Chemie brengt CO₂-neutraal vliegen dichterbij

Het goede nieuws: wie straks weer in het vliegtuig stapt, stoot per gevlogen kilometer maar de helft aan CO2 uit als in 1990. Dat is te danken aan zuinigere vliegtuigen. Toestellen met efficiëntere motoren, verbeterde aerodynamica en gebouwd van lichtere materialen. Elk nieuw vliegtuigtype is 15 tot 20 procent zuiniger (en stiller) dan zijn voorganger. Neem de Airbus 320-neo, die verbruikt 15 procent minder kerosine dan de A320 en kan twintig passagiers extra meenemen. Zo komt het uit op een 20 procent lager brandstofverbruik per passagierskilometer.


Chemie Magazine ook thuis lezen? Abonneer je gratis


Elk onsje telt voor vliegtuigfabrikanten. Het interieur – stoelen, bagagekasten en zelfs trolleys – en alle constructiematerialen zijn zo licht mogelijk. In een vliegtuig tref je nauwelijks staal aan. Fabrikanten kiezen voor lichtere maar toch sterke en veilige materialen, zoals aluminium en speciale kunststoffen en composieten. Net als in de auto-industrie (zie Chemie Magazine mei) ontdek je kunststoffen niet alleen in het interieur, maar ook in de motoren, in het frame, de vele elektronica en de bekabeling. En ook hier speelt de chemie een belangrijke rol.

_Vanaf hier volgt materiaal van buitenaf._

(** * Request-governance layer of games_elt: rate limiter, retry wrapper,
    two-tier response cache.

    Shallow embedding of [games_elt/utils/api_utils.py] and
    [games_elt/utils/cache_manager.py], of the webhook notifier
    [games_elt/utils/webhook_manager.py] and of the cached lookups of
    [games_elt/riot_data_collector.py] that use them.

    Modelling conventions.
    - Python floats that hold times and durations are rationals ([Q]);
      rounding of float arithmetic and the special values (NaN, infinities)
      are not modelled.
    - Python code runs in a small state-and-exception monad [Eff]: a
      computation takes the current state and gives back either a raised
      exception or a value, together with the state reached.  There is no
      roll-back: the handler of a [try] starts from the state the body had
      reached when it raised.
    - The outside world is a clock and a chronological trace of the
      observable things the code did (sleeping, logging, calling the wrapped
      operation).  A call takes no time of its own; time passes when the
      code sleeps and when the environment lets it pass between calls. *)

From Stdlib Require Import QArith Qpower Lqa ZArith Lia List.
From stdpp Require Import base gmap strings list.

(** ** The effect monad *)

Definition Eff (St Ex A : Type) : Type := St -> (Ex + A) * St.

Definition ret {St Ex A} (a : A) : Eff St Ex A :=
  fun s => (inr a, s).

Definition bind {St Ex A B} (m : Eff St Ex A) (k : A -> Eff St Ex B)
  : Eff St Ex B :=
  fun s => match m s with
           | (inl e, s') => (inl e, s')
           | (inr a, s') => k a s'
           end.

Definition raise {St Ex A} (e : Ex) : Eff St Ex A :=
  fun s => (inl e, s).

(** [try: body except Exception as e: handler e]. *)
Definition try_except {St Ex A} (body : Eff St Ex A)
    (handler : Ex -> Eff St Ex A) : Eff St Ex A :=
  fun s => match body s with
           | (inl e, s') => handler e s'
           | (inr a, s') => (inr a, s')
           end.

Definition gets {St Ex A} (f : St -> A) : Eff St Ex A :=
  fun s => (inr (f s), s).

Definition modify {St Ex} (f : St -> St) : Eff St Ex unit :=
  fun s => (inr tt, f s).

(** Python's [if c: body] with no [else]. *)
Definition when {St Ex} (c : bool) (body : Eff St Ex unit) : Eff St Ex unit :=
  if c then body else ret tt.

(** Run a computation on the first component of a pair state. *)
Definition on_fst {S1 S2 Ex A} (m : Eff S1 Ex A) : Eff (S1 * S2) Ex A :=
  fun s => let '(r, s1) := m (fst s) in (r, (s1, snd s)).

Declare Scope eff_scope.
Delimit Scope eff_scope with eff.
Notation "'let!' x ':=' m 'in' k" := (bind m (fun x => k))
  (at level 10, x name, m at level 100, k at level 200) : eff_scope.
Notation "m '>>' k" := (bind m (fun _ => k))
  (at level 100, k at level 200, right associativity) : eff_scope.
Open Scope eff_scope.

(** ** Rational comparisons as Python writes them *)

Definition Qleb (a b : Q) : bool := Qle_bool a b.
Definition Qltb (a b : Q) : bool := negb (Qle_bool b a).

(** ** The world: clock and trace *)

Inductive log_level := DEBUG | WARNING | ERROR.

Inductive event :=
  | Slept (d : Q)            (* [time.sleep(d)] returned *)
  | Logged (lvl : log_level) (* a record was handed to the module logger *)
  | Called.                  (* the wrapped operation was invoked *)

Record world := World { now : Q; trace : list event }.

Definition emit (ev : event) (w : world) : world :=
  World (now w) (trace w ++ [ev]).

(** The environment lets [d] seconds pass. *)
Definition elapse (d : Q) (w : world) : world :=
  World (now w + d)%Q (trace w).

Definition sleeps_of (t : list event) : list Q :=
  flat_map (fun ev => match ev with Slept d => [d] | _ => [] end) t.


Definition Qsum (l : list Q) : Q := fold_right Qplus 0%Q l.

(** ** Python exceptions

    [E] is the type of the errors the wrapped operation raises itself; the
    other constructors are the built-in exceptions the modelled code can
    meet. *)

Inductive exn (E : Type) :=
  | ValueError       (* [time.sleep] of a negative duration *)
  | KeyError         (* subscript of a missing dict key, [del] of one *)
  | OSError          (* a file could not be opened, read or written *)
  | JSONDecodeError  (* [json.load] of a file that is not JSON *)
  | TypeError        (* arithmetic on a non-number, non-serialisable value *)
  | OpError (e : E). (* raised by the wrapped operation *)
Arguments ValueError {E}.
Arguments KeyError {E}.
Arguments OSError {E}.
Arguments JSONDecodeError {E}.
Arguments TypeError {E}.
Arguments OpError {E} e.

(** [time.time()] *)
Definition time_time {E} : Eff world (exn E) Q := gets now.

(** [time.sleep(d)]: refuses a negative duration, otherwise returns once
    [d] seconds have passed. *)
Definition time_sleep {E} (d : Q) : Eff world (exn E) unit :=
  if Qltb d 0 then raise ValueError
  else modify (fun w => emit (Slept d) (elapse d w)).

(** [logger.debug], [logger.warning], [logger.error]. *)
Definition logger {E} (lvl : log_level) : Eff world (exn E) unit :=
  modify (emit (Logged lvl)).

(** ** api_utils.py *)

Module ApiUtils.

(** *** class RateLimiter *)

Record RateLimiter := mkRateLimiter {
  requests_per_second : Z;
  last_request_time : Q;
  request_count : Z;
  window_start : Q
}.

Definition set_window (t : Q) (self : RateLimiter) : RateLimiter :=
  mkRateLimiter (requests_per_second self) (last_request_time self) 0 t.

Definition count_request (t : Q) (self : RateLimiter) : RateLimiter :=
  mkRateLimiter (requests_per_second self) t (request_count self + 1)
    (window_start self).

Section RateLimiter.
Context {E : Type}.
Local Abbreviation st := (world * RateLimiter)%type.

(** [RateLimiter.__init__] *)
Definition __init__ (requests_per_second : Z)
  : Eff world (exn E) RateLimiter :=
  let! t := time_time in
  ret (mkRateLimiter requests_per_second 0 0 t).

(** [RateLimiter.wait_if_needed] *)
Definition wait_if_needed : Eff st (exn E) unit :=
  let! current_time := on_fst time_time in
  (* Reset window if needed *)
  let! window_start0 := gets (fun s : st => window_start (snd s)) in
  when (Qleb 1 (current_time - window_start0))
    (modify (fun s : st => (fst s, set_window current_time (snd s)))) >>
  (* Check if we need to wait *)
  let! self := gets (fun s : st => snd s) in
  when (request_count self >=? requests_per_second self)%Z
    (let wait_time := (1 - (current_time - window_start self))%Q in
     when (Qltb 0 wait_time)
       (on_fst (logger DEBUG) >>
        on_fst (time_sleep wait_time) >>
        let! t := on_fst time_time in
        modify (fun s : st => (fst s, set_window t (snd s))))) >>
  modify (fun s : st => (fst s, count_request current_time (snd s))).

(** [n] calls in a row; before the [i]-th one the environment lets
    [delays !! i] seconds pass. *)
Fixpoint acquire_all (delays : list Q) : Eff st (exn E) unit :=
  match delays with
  | [] => ret tt
  | d :: delays' =>
      modify (fun s : st => (elapse d (fst s), snd s)) >>
      wait_if_needed >>
      acquire_all delays'
  end.
End RateLimiter.

(** *** retry_with_backoff

    The wrapped operation [func] is any Python callable: it works on a state
    of its own and either returns a value or raises an exception, an
    instance of [Exception], which [E] stands for. *)

Section Retry.
Context {St A E : Type}.
Variable func : St -> (E + A) * St.
Local Abbreviation st := (world * St)%type.

(** The call of [func] on the wrapper's arguments, recorded in the trace. *)
Definition call_func : Eff st (exn E) A :=
  on_fst (modify (emit Called)) >>
  fun s : st => match func (snd s) with
                | (inl e, s') => (inl (OpError e), (fst s, s'))
                | (inr a, s') => (inr a, (fst s, s'))
                end.

(** [range(n)] *)
Definition range (n : Z) : list Z := map Z.of_nat (seq 0 (Z.to_nat n)).

(** The [for attempt in range(max_retries)] loop of [wrapper], with the local
    [wait_time] threaded through; [Some a] is [return func(...)], [None] is
    the loop running to its end. *)
Fixpoint retry_loop (max_retries : Z) (attempts : list Z) (wait_time : Q)
  : Eff st (exn E) (option A) :=
  match attempts with
  | [] => ret None
  | attempt :: attempts' =>
      try_except
        (let! r := call_func in ret (Some r))
        (fun e =>
           if (attempt =? max_retries - 1)%Z then raise e (* Last attempt *)
           else
             on_fst (logger WARNING) >>
             on_fst (time_sleep wait_time) >>
             retry_loop max_retries attempts' (wait_time * 2)%Q)
  end.

(** [retry_with_backoff(max_retries, initial_wait)(func)]: the wrapper.  It
    returns [Some a] for a value of [func]; when the loop runs to its end
    the wrapper reaches its final [return None]. *)
Definition retry_with_backoff (max_retries : Z) (initial_wait : Q)
  : Eff st (exn E) (option A) :=
  retry_loop max_retries (range max_retries) initial_wait.

End Retry.

End ApiUtils.

(** ** cache_manager.py

    The cache directory is modelled as the finite map from the names of the
    files directly inside it to their contents; a key is used as the stem of
    a file name, as the code does, with no interpretation of path
    separators.  Deleting an existing file always succeeds (the cache owns
    its directory); opening, parsing and writing can fail. *)

Module CacheManager.

Section Cache.
Context {V : Type}.

(** A Python dict as the code reads it: its ["timestamp"] entry when there
    is one and it is a number, and its ["value"] entry when there is one. *)
Record data := Data { timestamp : option Q; value : option V }.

Een paar voorbeelden: Solvay produceert epoxymaterialen die geschikt zijn voor bewegende vliegtuigmotoronderdelen en die meer dan de helft lichter zijn dan het titanium dat het vervangt. BASF levert polyamidepoeders waarmee lichtgewicht honingraatstructuren 3D-geprint worden voor bijvoorbeeld wandpanelen. SABIC levert een met koolstofvezel versterkte polyetherimide waarmee dunwandige armleuningen kunnen worden gemaakt, de helft lichter dan de aluminiumvariant. DSM levert lichtgewicht vrachtnetten gemaakt van supersterke polyethyleen kunststofvezels. En het nieuwste vliegtuig-van-de-toekomst-ontwerp van Airbus heeft een romp die deels bestaat uit transparant composietmateriaal: een vliegtuig met panoramadak.

Condensstrepen

Het slechte nieuws: ondanks de efficiëntere, lichtere vliegtuigen verdubbelde de totale CO2-uitstoot van het vliegverkeer wereldwijd in de afgelopen 20 jaar. We vliegen namelijk steeds vaker. Verre vakanties zijn populair en globalisering leidt tot meer vliegende ondernemers, politici, wetenschappers, topsporters, dj’s etc. Wereldwijd namen er in 2018 4,4 miljard mensen het vliegtuig. In Nederland groeide het aantal passagiers van 20 miljoen in 1992 naar ruim 81 miljoen in 2019. Een gemiddeld groeipercentage van 5,3 procent per jaar.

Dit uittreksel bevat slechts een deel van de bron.